## Entries supplied:
(** *** Pruning *)

Lemma prune_record_abs k key now r :
  record_wf r → abs k key (prune_record now r).1 = Spec.expire now (abs k key r) ∧
  record_wf (prune_record now r).1 ∧
  ((prune_record now r).2 = 0 → (prune_record now r).1 = r).
Proof.
  intros Hwf. pose proof (rw_paired _ Hwf) as Hp.
  destruct r as [ep [u|] [c|]]; cbn in Hp; unfold prune_record; cbn [replay_until].
  - destruct (Z.leb_spec u now); cbn.
    + split_and!; [|by apply (cleared_wf {| epoch := ep; replay_until := Some u;
                                            ciphertext := Some c |})|done].
      unfold abs, Spec.expire. cbn.
      destruct (Ledger.open k ep key u c); cbn; [|done].
      by rewrite (proj2 (Z.ltb_ge _ _)).
    + split_and!; try done. unfold abs, Spec.expire. cbn.
      destruct (Ledger.open k ep key u c); cbn; [|done]. by rewrite (proj2 (Z.ltb_lt _ _)).
  - destruct Hp as [Hp _]. destruct Hp; eauto. done.
  - done.
  - done.
Qed.

Lemma prune_count_zero now m :
  (prune_records now m).2 = 0 → ∀ key r, m !! key = Some r → (prune_record now r).2 = 0.
Proof.
  unfold prune_records. cbn [snd].
  apply (map_fold_weak_ind (λ n m, n = 0 → ∀ key r, m !! key = Some r → (prune_record now r).2 = 0)).
  - intros _ key r. by rewrite lookup_empty.
  - intros i x m' n Hi IH Hz key r. rewrite lookup_insert_Some. intros [[_ <-]|[_ E]]; [lia|].
    apply (IH ltac:(lia) key r E).
Qed.

Lemma prune_records_abs k now m m' removed :
  records_wf m → prune_records now m = (m', removed) →
  ledger_of k m' = Spec.prune now (ledger_of k m) ∧ records_wf m' ∧
  (removed = 0 → m' = m).
Proof.
  intros Hwf [= <- <-]. split_and!.
  - apply map_eq. intros key. unfold Spec.prune. rewrite lookup_fmap, !ledger_lookup, lookup_fmap.
    destruct (m !! key) as [r|] eqn:E; cbn; [|done]. destruct (Hwf _ _ E) as [Hr _].
    f_equal. by apply prune_record_abs.
  - intros key r. rewrite lookup_fmap. intros (r' & E & ->)%fmap_Some.
    destruct (Hwf _ _ E). split; [|done]. by apply (prune_record_abs k key).
  - intros Hz. apply map_eq. intros key. rewrite lookup_fmap.
    destruct (m !! key) as [r|] eqn:E; cbn; [|done]. f_equal. destruct (Hwf _ _ E) as [Hr _].
    apply (prune_record_abs k key now r Hr). by apply (prune_count_zero now m Hz key).
Qed.

Lemma weaker_refl now l : Spec.weaker now l l.
Proof. intros key. by left. Qed.

Lemma weaker_prune now l : Spec.weaker now (Spec.prune now l) l.
Proof. intros key. right. unfold Spec.prune. by rewrite lookup_fmap. Qed.

(** *** The volatile store implements the trait *)

#[global] Instance memory_store : NullifierStore MemoryNullifierStore := {|
  commit_or_replay := mem_commit;
  prune_expired_replays := λ s _ now, mem_prune s now;
  approx_len := λ s, Some (size (mem_records s));
  store_inv := λ s, records_wf (mem_records s);
  store_ledger := λ s, ledger_of (mem_key s) (mem_records s);
|}.

Lemma records_wf_insert m key r :
  records_wf m → record_wf r → validate_stored_key key = Ok tt → records_wf (<[key := r]> m).
Proof. intros. by apply map_Forall_insert_2. Qed.

Lemma validate_commit_total key until p now : validate_commit key until p now ≠ Err Panicked.
Proof. unfold validate_commit. intros H. by inv_err H. Qed.

Lemma seal_total k nonce ep key until p : Ledger.seal k nonce ep key until p ≠ Err Panicked.
Proof. unfold Ledger.seal. intros H. by inv_err H. Qed.

Lemma encode_record_total key r : encode_record key r ≠ Err Panicked.
Proof.
  unfold encode_record, validate_stored_key. intros H. inv_err H; try done.
  by destruct (replay_until r), (ciphertext r).
Qed.

(** Every branch of the volatile commit, against the specification. *)
Lemma mem_commit_spec s io ep key until proposed now s' res :
  records_wf (mem_records s) → io_ok io → u32 ep → u64 until →
  mem_commit s io ep key until proposed now = (s', res) →
  mem_key s' = mem_key s ∧ records_wf (mem_records s') ∧
  match res with
  | Ok out => (ledger_of (mem_key s) (mem_records s'), out) =
              Spec.commit (ledger_of (mem_key s) (mem_records s)) ep key until proposed now
  | Err e => s' = s ∧ e ≠ Panicked
  end.
Proof.
  intros Hwf Hio He Hu. unfold mem_commit.
  destruct (validate_commit key until proposed now) as [u|e] eqn:Ev.
  2:{ intros [= <- <-]. split_and!; try done. intros ->. by eapply validate_commit_total. }
  apply validate_commit_ok in Ev as (Hk & _ & Hn).
  destruct (mem_records s !! key) as [r|] eqn:Er.
  - destruct (Hwf _ _ Er) as [Hr _].
    pose proof (existing_commit (mem_key s) _ _ _ ep until proposed now Hr Er) as Hs.
    destruct (live_outcome _ _ _ _ _) as [out|]; intros [= <- <-]; cbn; split_and!; try done.
    apply records_wf_insert; [done|by apply cleared_wf|done].
  - destruct (Ledger.seal _ _ _ _ _ _) as [c|e] eqn:Es.
    + destruct (new_record_outcome _ _ _ _ _ _ _ now Hio Hn Es) as [-> _].
      intros [= <- <-]. cbn. split_and!; try done.
      * apply records_wf_insert; [done|by eapply new_record_wf|done].
      * by eapply fresh_commit.
    + intros [= <- <-]. split_and!; try done. intros ->. by eapply seal_total.
Qed.

#[global] Instance memory_store_laws : NullifierStoreLaws MemoryNullifierStore.
Proof.
  split; cbn.
  - intros * Hinv Hio He Hu H. destruct (mem_commit_spec _ _ _ _ _ _ _ _ _ Hinv Hio He Hu H)
      as (-> & ? & ?). done.
  - intros * Hinv Hio He Hu H. destruct (mem_commit_spec _ _ _ _ _ _ _ _ _ Hinv Hio He Hu H)
      as (_ & ? & -> & ?). split_and!; try done. apply weaker_refl.
  - intros s io now s' r Hinv H. unfold mem_prune in H.
    destruct (prune_records now (mem_records s)) as [m removed] eqn:E. injection H as <- <-.
    apply (prune_records_abs (mem_key s)) in E as (E & ? & _); [|done].
    cbn. rewrite E. split_and!; try done. apply weaker_prune.
Qed.

(** *** The file store *)

(** The image is complete lines that load to at least the records held in memory, then
    possibly a fragment left by a failed rollback; while the append handle is held there is
    no fragment and the image loads to exactly the records. *)
Definition image_of (m : gmap bytes StoredRecord) (file : bool) (content : bytes) : Prop :=
  ∃ base frag m', content = base ++ frag ∧ complete base ∧ LF ∉ frag ∧
    (blen frag < MAX_RECORD_LINE_BYTES)%Z ∧ load_from ∅ base = Ok m' ∧ m ⊆ m' ∧
    records_wf m' ∧ (file = true → frag = [] ∧ m' = m).

Definition file_inv (s : FileNullifierStore) : Prop :=
  records_wf (fs_records s) ∧ image_of (fs_records s) (fs_file s) (fs_content s).

Lemma image_of_exact m file content :
  records_wf m → complete content → load_from ∅ content = Ok m → image_of m file content.
Proof.
  intros Hwf Hc Hl. exists content, [], m. rewrite app_nil_r. split_and!; try done.
  by intros ?%elem_of_nil.
Qed.

(** A rewritten image loads to exactly the records it was written from. *)
Lemma encode_all_spec m :
  records_wf m →
  ∃ image, encode_all m = Ok image ∧ complete image ∧ load_from ∅ image = Ok m.
Proof.
  intros Hwf. unfold encode_all. set (l := merge_sort key_le (map_to_list m)).
  assert (Hl : l ≡ₚ map_to_list m) by apply merge_sort_Permutation.
  assert (Hall : Forall (λ kr, record_wf kr.2 ∧ validate_stored_key kr.1 = Ok tt) l).
  { rewrite Hl. apply Forall_forall. intros [k r] Hin%elem_of_map_to_list. by apply Hwf. }
  assert (Hm : result_mapM (λ kr, encode_record kr.1 kr.2) l
               = Ok ((λ kr, line_text kr.1 kr.2 ++ [LF]) <$> l)).
  { apply result_mapM_Ok, Forall2_fmap_r, Forall2_same_length_lookup_2; [done|].
    intros i x y Hx Hy. assert (x = y) as <- by congruence.
    destruct (proj1 (Forall_lookup _ _) Hall i x Hx). by apply encode_record_succeeds. }
  rewrite Hm, Ok_bind. eexists. split; [done|].
  apply result_mapM_Ok in Hm. assert (Hw : Forall (λ kr, record_wf kr.2) l).
  { eapply Forall_impl; [exact Hall|]. naive_solver. }
  destruct (load_encoded_list l _ ∅ Hw Hm) as [-> Hc].
  split; [done|]. rewrite add_first_fold.
  - rewrite right_id_L by apply _. f_equal. symmetry. apply list_to_map_flip. by rewrite Hl.
  - rewrite Hl. apply NoDup_fst_map_to_list.
  - intros k _. apply lookup_empty.
Qed.

Lemma rewrite_locked_spec s m io s' res :
  file_inv s → records_wf m → rewrite_locked s m io = (s', res) →
  file_inv s' ∧ fs_key s' = fs_key s ∧ fs_mode s' = fs_mode s ∧
  match res with
  | Ok _ => fs_records s' = m ∧ fs_file s' = true ∧ fs_prior s' = None
  | Err e => e = IoFailed ∧ (s' = s ∨ fs_records s' = m) ∧ io ≠ RewriteSucceeds
  end.
Proof.
  intros Hinv Hm. unfold rewrite_locked.
  destruct (encode_all_spec m Hm) as (image & -> & Hc & Hl).
  assert (Hi : ∀ file prior, file_inv (fs_with s m image file prior)).
  { intros. split; [done|]. by apply image_of_exact. }
  destruct io; intros [= <- <-]; cbn; auto 10.
Qed.

(** Appending to the image: whatever happens, the invariant holds for the records that
    were acknowledged. *)
Lemma append_spec m content key r line io file' content' res :
  image_of m true content → records_wf m → m !! key = None → record_wf r →
  encode_record key r = Ok line →
  append_and_sync true content line io = (file', content', res) →
  match res with
  | Ok _ => file' = true ∧ image_of (<[key := r]> m) true content'
  | Err e => e = IoFailed ∧ image_of m file' content'
  end.
Proof.
  intros (base & frag & m' & -> & Hc & Hn & Hb & Hl & Hsub & Hwf' & Hex) Hwf Hk Hr He.
  destruct (Hex eq_refl) as [-> ->]. rewrite app_nil_r in *.
  pose proof (encode_record_ok _ _ _ Hr He) as (Hline & Hlen & Hkey).
  assert (Hnew : records_wf (<[key := r]> m)) by by apply records_wf_insert.
  assert (Hfull : complete (base ++ line) ∧ load_from ∅ (base ++ line) = Ok (<[key := r]> m)).
  { destruct (load_append base m key r line [] Hc Hl Hr He) as [E Hcc].
    rewrite app_nil_r in E. split; [done|]. rewrite E.
    change (load_from (add_first m key r) []) with (@Ok IoError _ (add_first m key r)).
    unfold add_first. by rewrite decide_False by (rewrite Hk; by intros [? ?]). }
  destruct Hfull as [Hfc Hfl].
  unfold append_and_sync. cbn [negb]. destruct io as [| |n []]; intros [= <- <- <-].
  - split; [done|]. by apply image_of_exact.
  - split; [done|]. by apply image_of_exact.
  - split; [done|]. by apply image_of_exact.
  - split; [done|]. destruct (Nat.le_gt_cases (length line) n) as [Hge|Hlt].
    + rewrite take_ge by done. exists (base ++ line), [], (<[key := r]> m).
      rewrite app_nil_r. split_and!; try done. by apply insert_subseteq.
    + destruct (load_line_encoded m key r line Hr He) as (text & -> & Ht & _).
      exists base, (take n (text ++ [LF])), m. unfold blen in *.
      rewrite length_app in Hlt, Hlen. cbn [length] in Hlt, Hlen.
      rewrite take_app_le by lia. split_and!; try done.
      * intros Hin. apply Ht. by apply (subseteq_take n).
      * rewrite length_take. lia.
Qed.

Definition fs_ledger (s : FileNullifierStore) : Spec.ledger :=
  ledger_of (fs_key s) (fs_records s).

(** Clearing one expired record is within what a failed operation may do. *)
Lemma cleared_weaker k m key r now :
  record_wf r → m !! key = Some r → live_outcome k key r now false = None →
  Spec.weaker now (ledger_of k (<[key := cleared r]> m)) (ledger_of k m).
Proof.
  intros Hwf Hr Hl key'. rewrite ledger_insert.
  destruct (decide (key = key')) as [<-|Hne].
  - right. rewrite lookup_insert_eq, ledger_lookup, Hr. cbn.
    pose proof (live_outcome_spec k key r now false Hwf) as Hs. rewrite Hl in Hs.
    by destruct Hs as [-> _].
  - left. by rewrite lookup_insert_ne.
Qed.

## Task objective:
In the entries above, find the line holding "destruct (m !! key) as [r|] eqn:E; cbn; [|done]. f_equal." and the line holding "Lemma weaker_refl now", then retype exactly those two lines and every line between them, and nothing else.

## Written solution:
    destruct (m !! key) as [r|] eqn:E; cbn; [|done]. f_equal. destruct (Hwf _ _ E) as [Hr _].
    apply (prune_record_abs k key now r Hr). by apply (prune_count_zero now m Hz key).
Qed.

Lemma weaker_refl now l : Spec.weaker now l l.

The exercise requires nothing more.